In the lens sheet (10 or 40), the reflection attenuating layers may be disposed on the fully reflecting portion (12a), and comprises a reflecting layer (13) for reflecting the light beam and a light attenuating layer (14 or 14-2) disposed nearer the light emitting side than the reflecting layer, for absorbing and/or scattering the light beam incident from the light emitting side, so as to attenuate the light beam.
In the lens sheet (10 or 40), the light attenuating layer (14) may be made of a metal oxide film.
In the lens sheet (10 or 40), a base metal mainly forming the metal oxide film for the light attenuating layer (14) may be the same as a material forming the reflecting layer (13).
In the lens sheet (10 or 40), the light attenuating layer (14-2) may be made of carbon.
In the lens sheet (10 or 40), the reflectance of the metal forming the reflecting layer (13) may be 85% or more in a visible region, and the spectral reflectance may be substantially flat.
In the lens sheet (10 or 40), the unit lens may be formed into a substantially trapezoidal shape in cross section, the oblique side of the trapezoid may serve as the fully reflecting portion (12a) and a portion corresponding to the upper base of the trapezoid may serve as the light emitting portion (12b).
In the lens sheet (40), a reinforcing plate (30) transparent to the light may be disposed nearer the light emitting side than the light emitting portion.
In the lens sheet (40), the reinforcing plate may contain a diffusing material for diffusing the light.
According to a second aspect or the present invention, a method for producing the lens sheet (10 or 40) comprises the steps of: (A) shaping the lens layer (12); (C and D) forming the reflection attenuating layers (13 and 14), by a vacuum film forming method, over the entire surface of the lens layer formed in the lens layer shaping process; and (E) removing the reflection attenuating layers formed on the light emitting portion in the reflection attenuating layer forming process, so as to expose the light emitting portion (12b).
In the method described above, the process of the step forming the reflection attenuating layers may comprise the steps of: (C) forming the reflecting layer (13) by a vacuum film forming method after the lens layer shaping process; and (D) forming the light attenuating layer (14) with a metal oxide film, on the reflecting layer formed in the reflecting layer forming process while introducing oxygen in a process similar to the process of the step forming the reflecting layer.
In the method described above, the process of the step shaping the lens layer on a substrate film (54) serving as the substrate film layer (11) may comprise the steps of: press-fitting the substrate film to a shaping die (51) in conformity with the shape of the lens layer via an ionizing radiation curable resin (53); irradiating the press-fitted substrate film with an ionizing radiation, so as to harden the ionizing radiation curable resin; and separating the substrate film from the shaping die, so as to remove the ionizing radiation curable resin hardened in the hardening process from the shaping die.

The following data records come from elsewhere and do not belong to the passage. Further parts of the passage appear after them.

(** * GitHub Contest Analytics dashboard: the aggregation logic of
      [src/pages/Dashboard.jsx]

    The component keeps four pieces of state ([webhookData], [timeRange],
    [selectedRepo], [currentPage]) and, on every render, recomputes from them
    the per-category counts, the zero-filled daily series, the "today"
    figures, the rankings, the page of the activity table and the list of
    repositories offered by the selector.

    Modelling conventions.
    - A JavaScript number is an integer of [Z]; the only division of the
      code, [Math.ceil(length / rowsPerPage)], is taken over [Q].
    - A [Date] is its time value in milliseconds, [None] being
      [Invalid Date] (what [new Date(x)] yields for an absent or unparsable
      [x]).  [toLocaleDateString] renders the local calendar day through a
      locale-dependent function [localeDate], a parameter of the
      development.
    - The component is modelled twice.  [Module Plain] and [Module Faithful]
      follow the language: a plain object has the members it inherits from
      [Object.prototype], ignores an assignment of a number to [__proto__]
      and lists its array-index keys first; local time is given by the two
      conversions of an arbitrary time zone, so that [setHours] and
      [setDate] move through changes of offset.  [Section Host] is the
      restriction used for the properties that depend on neither: a plain
      object is an association list in insertion order, and local time is
      UTC shifted by a fixed [tzOffset].  The two agree when every key is
      ordinary (not inherited, not an array index) and the zone keeps one
      offset; outside of that only the first is the code.
    - A [Set] is the list of its members in insertion order.
    - The clock is read once per render ([now]).
    - An expression that can throw returns a [JsResult]. *)

From Stdlib Require Import ZArith QArith Qround List String Ascii Bool Lia.
From Stdlib Require Import Permutation Sorted DecimalString DecimalZ.
Import ListNotations.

In the method described above, the process of the step (E) exposing the light emitting portion may comprise the steps of: sticking an adhesive film (76) onto the reflection attenuating layers (13 and 14) formed on the light emitting portion (12b); and peeling the adhesive film, so as to shift the reflection attenuating layers from the light emitting portion toward the adhesive film, thus removing the reflection attenuating layers.
The method described above may further comprise the step of: (B) forming a peeling layer (15) on the light emitting portion prior to the reflection attenuating layer forming processes (C and D).
In the method described above, the peeling layer (15) formed in the peeling layer forming process (B) may contain wax therein.
In the method described above, the processes (A to F) in the each step may be sequentially performed from one end of a lens sheet roll, from which a plurality of lens sheets are cut out.